10/10/2023
By Joanne Gagnon-Ketchen
Prof. Jeffrey R. Moore, Biology Dept., UMass Lowell will be giving a talk on "Altered contractile protein mechanochemistry in heart disease"
Abstract
Heart muscle contraction is driven by the molecular motor myosin, which generates a step for every ATP molecule consumed. The myosin motor consists of the head domain, which is responsible for ATP hydrolysis and an alpha-helical domain, which acts as a lever arm to amplify small conformational changes in the myosin head to generate force and motion.
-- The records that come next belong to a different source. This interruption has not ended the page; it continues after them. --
Lemma refused_target_leaves_detached_witness :
  outcome (enable misaddressed)
  = Raise (mkExc ValueError "invalid I2C address") /\
  _i2c (final (enable misaddressed)) = false /\
  _mem (final (enable misaddressed)) = _mem misaddressed.
Proof.
  apply (refused_target_leaves_detached misaddressed
           (mkExc ValueError "invalid I2C address"));
    reflexivity.
Defined.

Lemma disable_blanks_the_buffer_witness :
  let s1 := final (disable attached) in
  let s2 := final (enable s1) in
  outcome (disable attached) = Ok tt /\
  _i2c s1 = false /\
  _mem s1 = zeros MEMORY_SIZE /\
  _motor_controller s1 = _motor_controller attached /\
  _tx_count s1 = _tx_count attached /\
  disable s1 = (Ok tt, s1, []) /\
  _i2c s2 = true /\
  rsp_window (_mem s2) = zeros PACKET_SIZE.
Proof.
  apply (disable_blanks_the_buffer attached); reflexivity.
Defined.

Lemma stored_speeds_come_from_go_witness :
  let ops :=
    [MotorController.Enable;
     MotorController.Go 10%Z 10%Z (-10)%Z (-10)%Z;
     MotorController.Go 3%Z 3%Z 3%Z 3%Z] in
  let v :=
    MotorController.get_speeds
      (MotorController.run ops (_motor_controller booted)) in
  v = zero_speeds \/
  exists a b c d, In (MotorController.Go a b c d) ops /\ v = (a, b, c, d).
Proof.
  intros ops.
  apply (stored_speeds_come_from_go config (_motor_controller booted) ops).
  reflexivity.
Defined.

Lemma closed_controller_is_inert_witness :
  let mc := _motor_controller moving in
  let ops :=
    [MotorController.Enable; MotorController.Go 10%Z 10%Z (-10)%Z (-10)%Z] in
  let after := MotorController.run ops (MotorController.close mc) in
  MotorController.closed after = true /\
  MotorController.enabled after = false /\
  MotorController.get_speeds after
  = MotorController.get_speeds (MotorController.close mc) /\
  MotorController.go 3%Z 3%Z 3%Z 3%Z after = (Response.FAIL, after) /\
  MotorController.stop after = (Response.FAIL, after) /\
  (MotorController.enabled mc = true ->
   MotorController.get_speeds after = zero_speeds).
Proof.
  intros mc ops.
  apply (closed_controller_is_inert mc ops 3%Z 3%Z 3%Z 3%Z).
Defined.

Lemma go_needs_enable_witness :
  let go_frame := frame Command.GO x0a x0a xf6 xf6 in
  let enable_frame := frame Command.ENABLE x00 x00 x00 x00 in
  exists s0,
    init (Some config) = Ok s0 /\
    let s1 := transact wrote s0 go_frame in
    let s2 := transact wrote s1 enable_frame in
    let s3 := transact wrote s2 go_frame in
    rsp_window (_mem s1) = [x7a; x09; x00; x00; x00; x00] /\
    MotorController.get_speeds (_motor_controller s1) = zero_speeds /\
    rsp_window (_mem s3) = [x7a; x07; x0a; x0a; xf6; xf6] /\
    MotorController.get_speeds (_motor_controller s3)
    = (10, 10, -10, -10)%Z.
Proof.
  apply (go_needs_enable config 67%Z wrote
           (frame Command.GO x0a x0a xf6 xf6)
           (frame Command.ENABLE x00 x00 x00 x00)
           (@mkPayload scalars x03 10%Z 10%Z (-10)%Z (-10)%Z)
           [x7a; x09; x00; x00; x00; x00] [x7a; x07; x0a; x0a; xf6; xf6]).
  - exact rig_well_sized.
  - reflexivity.
  - vm_compute. discriminate.
  - reflexivity.
  - reflexivity.
  - reflexivity.
  - reflexivity.
  - reflexivity.
  - reflexivity.
  - reflexivity.
Defined.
The regulatory light chain (RLC) serves an important structural role, supporting the myosin neck region and a modulatory role, tuning the kinetics of the actin myosin interaction. Given the importance of the RLC, it is not surprising that mutations of the RLC can lead to hypertrophic cardiomyopathy, the leading cause of sudden cardiac death in people under 30. Population studies identified two cardiomyopathy mutations located near the cationic binding site of the RLC, R58Q and N47K. Although these mutations are close in sequence, they differ in clinical presentation and prognosis, with R58Q showing a more severe phenotype. Here I will present molecular based changes in myosin that correlate with the disease phenotype by using a microscopic in vitro muscle model contractile system. We found that both R58Q and N47K mutations show reductions in force compared to the wild type that could result in compensatory hypertrophy. Furthermore, we observed a mutation-induced loss of load dependent biochemistry that could lead to decreased contractile efficiency, potentially explaining the more severe phenotype for the R58Q mutation.